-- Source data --

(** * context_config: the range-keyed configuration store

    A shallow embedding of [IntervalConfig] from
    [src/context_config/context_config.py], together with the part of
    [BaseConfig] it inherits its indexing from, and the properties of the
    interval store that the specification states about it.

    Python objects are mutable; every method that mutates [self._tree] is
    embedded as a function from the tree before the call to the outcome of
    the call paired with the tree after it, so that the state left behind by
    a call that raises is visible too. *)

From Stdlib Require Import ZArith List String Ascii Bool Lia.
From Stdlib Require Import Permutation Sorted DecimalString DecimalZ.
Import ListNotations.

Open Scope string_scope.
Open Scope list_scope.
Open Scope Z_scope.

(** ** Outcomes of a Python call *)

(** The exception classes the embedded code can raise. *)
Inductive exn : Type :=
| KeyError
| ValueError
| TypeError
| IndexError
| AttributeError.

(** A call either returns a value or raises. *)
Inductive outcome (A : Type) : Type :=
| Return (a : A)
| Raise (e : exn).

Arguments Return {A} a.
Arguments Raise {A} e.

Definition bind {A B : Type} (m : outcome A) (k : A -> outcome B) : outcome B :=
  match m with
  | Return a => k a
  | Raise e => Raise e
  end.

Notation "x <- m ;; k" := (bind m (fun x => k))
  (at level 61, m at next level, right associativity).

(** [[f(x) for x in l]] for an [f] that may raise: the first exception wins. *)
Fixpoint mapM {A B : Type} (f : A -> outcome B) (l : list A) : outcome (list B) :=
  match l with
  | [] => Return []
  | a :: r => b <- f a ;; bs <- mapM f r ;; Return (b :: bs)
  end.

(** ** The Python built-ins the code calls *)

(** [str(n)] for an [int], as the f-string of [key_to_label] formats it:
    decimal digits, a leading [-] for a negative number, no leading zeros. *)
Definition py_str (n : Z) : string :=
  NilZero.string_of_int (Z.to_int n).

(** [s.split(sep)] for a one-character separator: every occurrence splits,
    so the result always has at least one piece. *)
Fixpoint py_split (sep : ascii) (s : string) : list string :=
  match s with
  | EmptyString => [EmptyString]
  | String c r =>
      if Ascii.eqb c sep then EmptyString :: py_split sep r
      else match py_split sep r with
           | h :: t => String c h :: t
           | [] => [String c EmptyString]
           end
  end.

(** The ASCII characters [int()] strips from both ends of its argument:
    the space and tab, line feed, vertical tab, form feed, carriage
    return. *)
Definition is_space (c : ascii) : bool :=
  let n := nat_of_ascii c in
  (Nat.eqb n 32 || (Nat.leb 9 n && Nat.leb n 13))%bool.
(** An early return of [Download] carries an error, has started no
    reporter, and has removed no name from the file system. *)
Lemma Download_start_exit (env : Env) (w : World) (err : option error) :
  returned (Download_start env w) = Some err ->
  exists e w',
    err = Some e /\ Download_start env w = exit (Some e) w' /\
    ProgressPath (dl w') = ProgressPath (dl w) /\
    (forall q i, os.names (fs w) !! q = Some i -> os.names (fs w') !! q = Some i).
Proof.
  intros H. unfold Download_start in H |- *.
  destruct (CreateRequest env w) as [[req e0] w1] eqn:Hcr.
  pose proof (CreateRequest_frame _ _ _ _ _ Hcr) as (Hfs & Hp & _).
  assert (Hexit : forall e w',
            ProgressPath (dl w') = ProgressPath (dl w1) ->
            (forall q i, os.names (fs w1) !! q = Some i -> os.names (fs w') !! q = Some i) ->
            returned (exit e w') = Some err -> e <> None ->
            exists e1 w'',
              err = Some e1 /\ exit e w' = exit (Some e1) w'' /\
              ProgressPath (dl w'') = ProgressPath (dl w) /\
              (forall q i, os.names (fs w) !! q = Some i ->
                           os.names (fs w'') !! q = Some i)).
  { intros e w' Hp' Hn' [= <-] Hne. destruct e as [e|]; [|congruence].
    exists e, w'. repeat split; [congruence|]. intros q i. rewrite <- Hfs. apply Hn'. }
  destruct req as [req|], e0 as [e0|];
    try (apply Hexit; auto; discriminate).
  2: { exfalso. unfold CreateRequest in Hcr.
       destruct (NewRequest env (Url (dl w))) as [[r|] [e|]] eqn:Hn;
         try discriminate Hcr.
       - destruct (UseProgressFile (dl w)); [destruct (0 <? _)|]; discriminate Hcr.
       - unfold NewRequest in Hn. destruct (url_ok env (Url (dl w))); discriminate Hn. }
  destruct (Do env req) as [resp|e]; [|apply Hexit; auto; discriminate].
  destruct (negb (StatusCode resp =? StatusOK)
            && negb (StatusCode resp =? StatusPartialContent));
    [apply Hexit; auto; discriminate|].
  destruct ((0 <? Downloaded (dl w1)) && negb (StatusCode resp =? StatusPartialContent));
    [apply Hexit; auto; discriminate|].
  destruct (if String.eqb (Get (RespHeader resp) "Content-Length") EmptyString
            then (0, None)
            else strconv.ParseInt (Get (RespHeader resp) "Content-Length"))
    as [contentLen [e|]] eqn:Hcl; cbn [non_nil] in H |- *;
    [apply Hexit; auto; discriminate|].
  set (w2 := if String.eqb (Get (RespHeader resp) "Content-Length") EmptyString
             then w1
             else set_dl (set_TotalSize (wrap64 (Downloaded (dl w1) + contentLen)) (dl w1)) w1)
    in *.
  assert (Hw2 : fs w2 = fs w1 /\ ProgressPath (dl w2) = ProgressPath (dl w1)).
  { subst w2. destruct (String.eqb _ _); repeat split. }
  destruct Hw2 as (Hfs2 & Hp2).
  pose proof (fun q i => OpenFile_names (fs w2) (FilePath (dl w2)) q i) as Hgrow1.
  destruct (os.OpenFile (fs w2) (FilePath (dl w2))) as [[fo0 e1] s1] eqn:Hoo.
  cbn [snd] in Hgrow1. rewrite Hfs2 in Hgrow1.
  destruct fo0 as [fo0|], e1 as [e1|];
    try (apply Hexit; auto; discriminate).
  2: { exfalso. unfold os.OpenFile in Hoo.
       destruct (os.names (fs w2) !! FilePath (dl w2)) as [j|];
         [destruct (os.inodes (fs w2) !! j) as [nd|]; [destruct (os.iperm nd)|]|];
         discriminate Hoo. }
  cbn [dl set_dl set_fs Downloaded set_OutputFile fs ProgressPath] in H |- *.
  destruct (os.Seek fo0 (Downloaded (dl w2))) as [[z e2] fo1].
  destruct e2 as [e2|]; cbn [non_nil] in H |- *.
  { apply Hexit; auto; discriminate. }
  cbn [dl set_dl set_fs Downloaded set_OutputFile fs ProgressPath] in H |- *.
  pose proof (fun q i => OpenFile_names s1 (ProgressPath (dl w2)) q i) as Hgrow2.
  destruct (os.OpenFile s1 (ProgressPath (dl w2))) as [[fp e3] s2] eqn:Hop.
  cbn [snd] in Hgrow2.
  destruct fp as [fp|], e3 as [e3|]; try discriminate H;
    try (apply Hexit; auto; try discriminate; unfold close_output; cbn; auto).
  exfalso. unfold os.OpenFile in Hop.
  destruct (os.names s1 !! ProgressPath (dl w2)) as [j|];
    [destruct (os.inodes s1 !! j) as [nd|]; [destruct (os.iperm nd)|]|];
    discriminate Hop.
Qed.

-- Task brief --
An identical copy of the preceding records should be returned.

-- Written solution --
(** * context_config: the range-keyed configuration store

    A shallow embedding of [IntervalConfig] from
    [src/context_config/context_config.py], together with the part of
    [BaseConfig] it inherits its indexing from, and the properties of the
    interval store that the specification states about it.

    Python objects are mutable; every method that mutates [self._tree] is
    embedded as a function from the tree before the call to the outcome of
    the call paired with the tree after it, so that the state left behind by
    a call that raises is visible too. *)

From Stdlib Require Import ZArith List String Ascii Bool Lia.
From Stdlib Require Import Permutation Sorted DecimalString DecimalZ.
Import ListNotations.

Open Scope string_scope.
Open Scope list_scope.
Open Scope Z_scope.

(** ** Outcomes of a Python call *)

(** The exception classes the embedded code can raise. *)
Inductive exn : Type :=
| KeyError
| ValueError
| TypeError
| IndexError
| AttributeError.

(** A call either returns a value or raises. *)
Inductive outcome (A : Type) : Type :=
| Return (a : A)
| Raise (e : exn).

Arguments Return {A} a.
Arguments Raise {A} e.

Definition bind {A B : Type} (m : outcome A) (k : A -> outcome B) : outcome B :=
  match m with
  | Return a => k a
  | Raise e => Raise e
  end.

Notation "x <- m ;; k" := (bind m (fun x => k))
  (at level 61, m at next level, right associativity).

(** [[f(x) for x in l]] for an [f] that may raise: the first exception wins. *)
Fixpoint mapM {A B : Type} (f : A -> outcome B) (l : list A) : outcome (list B) :=
  match l with
  | [] => Return []
  | a :: r => b <- f a ;; bs <- mapM f r ;; Return (b :: bs)
  end.

(** ** The Python built-ins the code calls *)

(** [str(n)] for an [int], as the f-string of [key_to_label] formats it:
    decimal digits, a leading [-] for a negative number, no leading zeros. *)
Definition py_str (n : Z) : string :=
  NilZero.string_of_int (Z.to_int n).

(** [s.split(sep)] for a one-character separator: every occurrence splits,
    so the result always has at least one piece. *)
Fixpoint py_split (sep : ascii) (s : string) : list string :=
  match s with
  | EmptyString => [EmptyString]
  | String c r =>
      if Ascii.eqb c sep then EmptyString :: py_split sep r
      else match py_split sep r with
           | h :: t => String c h :: t
           | [] => [String c EmptyString]
           end
  end.

(** The ASCII characters [int()] strips from both ends of its argument:
    the space and tab, line feed, vertical tab, form feed, carriage
    return. *)
Definition is_space (c : ascii) : bool :=
  let n := nat_of_ascii c in
  (Nat.eqb n 32 || (Nat.leb 9 n && Nat.leb n 13))%bool.
(** An early return of [Download] carries an error, has started no
    reporter, and has removed no name from the file system. *)
Lemma Download_start_exit (env : Env) (w : World) (err : option error) :
  returned (Download_start env w) = Some err ->
  exists e w',
    err = Some e /\ Download_start env w = exit (Some e) w' /\
    ProgressPath (dl w') = ProgressPath (dl w) /\
    (forall q i, os.names (fs w) !! q = Some i -> os.names (fs w') !! q = Some i).
Proof.
  intros H. unfold Download_start in H |- *.
  destruct (CreateRequest env w) as [[req e0] w1] eqn:Hcr.
  pose proof (CreateRequest_frame _ _ _ _ _ Hcr) as (Hfs & Hp & _).
  assert (Hexit : forall e w',
            ProgressPath (dl w') = ProgressPath (dl w1) ->
            (forall q i, os.names (fs w1) !! q = Some i -> os.names (fs w') !! q = Some i) ->
            returned (exit e w') = Some err -> e <> None ->
            exists e1 w'',
              err = Some e1 /\ exit e w' = exit (Some e1) w'' /\
              ProgressPath (dl w'') = ProgressPath (dl w) /\
              (forall q i, os.names (fs w) !! q = Some i ->
                           os.names (fs w'') !! q = Some i)).
  { intros e w' Hp' Hn' [= <-] Hne. destruct e as [e|]; [|congruence].
    exists e, w'. repeat split; [congruence|]. intros q i. rewrite <- Hfs. apply Hn'. }
  destruct req as [req|], e0 as [e0|];
    try (apply Hexit; auto; discriminate).
  2: { exfalso. unfold CreateRequest in Hcr.
       destruct (NewRequest env (Url (dl w))) as [[r|] [e|]] eqn:Hn;
         try discriminate Hcr.
       - destruct (UseProgressFile (dl w)); [destruct (0 <? _)|]; discriminate Hcr.
       - unfold NewRequest in Hn. destruct (url_ok env (Url (dl w))); discriminate Hn. }
  destruct (Do env req) as [resp|e]; [|apply Hexit; auto; discriminate].
  destruct (negb (StatusCode resp =? StatusOK)
            && negb (StatusCode resp =? StatusPartialContent));
    [apply Hexit; auto; discriminate|].
  destruct ((0 <? Downloaded (dl w1)) && negb (StatusCode resp =? StatusPartialContent));
    [apply Hexit; auto; discriminate|].
  destruct (if String.eqb (Get (RespHeader resp) "Content-Length") EmptyString
            then (0, None)
            else strconv.ParseInt (Get (RespHeader resp) "Content-Length"))
    as [contentLen [e|]] eqn:Hcl; cbn [non_nil] in H |- *;
    [apply Hexit; auto; discriminate|].
  set (w2 := if String.eqb (Get (RespHeader resp) "Content-Length") EmptyString
             then w1
             else set_dl (set_TotalSize (wrap64 (Downloaded (dl w1) + contentLen)) (dl w1)) w1)
    in *.
  assert (Hw2 : fs w2 = fs w1 /\ ProgressPath (dl w2) = ProgressPath (dl w1)).
  { subst w2. destruct (String.eqb _ _); repeat split. }
  destruct Hw2 as (Hfs2 & Hp2).
  pose proof (fun q i => OpenFile_names (fs w2) (FilePath (dl w2)) q i) as Hgrow1.
  destruct (os.OpenFile (fs w2) (FilePath (dl w2))) as [[fo0 e1] s1] eqn:Hoo.
  cbn [snd] in Hgrow1. rewrite Hfs2 in Hgrow1.
  destruct fo0 as [fo0|], e1 as [e1|];
    try (apply Hexit; auto; discriminate).
  2: { exfalso. unfold os.OpenFile in Hoo.
       destruct (os.names (fs w2) !! FilePath (dl w2)) as [j|];
         [destruct (os.inodes (fs w2) !! j) as [nd|]; [destruct (os.iperm nd)|]|];
         discriminate Hoo. }
  cbn [dl set_dl set_fs Downloaded set_OutputFile fs ProgressPath] in H |- *.
  destruct (os.Seek fo0 (Downloaded (dl w2))) as [[z e2] fo1].
  destruct e2 as [e2|]; cbn [non_nil] in H |- *.
  { apply Hexit; auto; discriminate. }
  cbn [dl set_dl set_fs Downloaded set_OutputFile fs ProgressPath] in H |- *.
  pose proof (fun q i => OpenFile_names s1 (ProgressPath (dl w2)) q i) as Hgrow2.
  destruct (os.OpenFile s1 (ProgressPath (dl w2))) as [[fp e3] s2] eqn:Hop.
  cbn [snd] in Hgrow2.
  destruct fp as [fp|], e3 as [e3|]; try discriminate H;
    try (apply Hexit; auto; try discriminate; unfold close_output; cbn; auto).
  exfalso. unfold os.OpenFile in Hop.
  destruct (os.names s1 !! ProgressPath (dl w2)) as [j|];
    [destruct (os.inodes s1 !! j) as [nd|]; [destruct (os.iperm nd)|]|];
    discriminate Hop.
Qed.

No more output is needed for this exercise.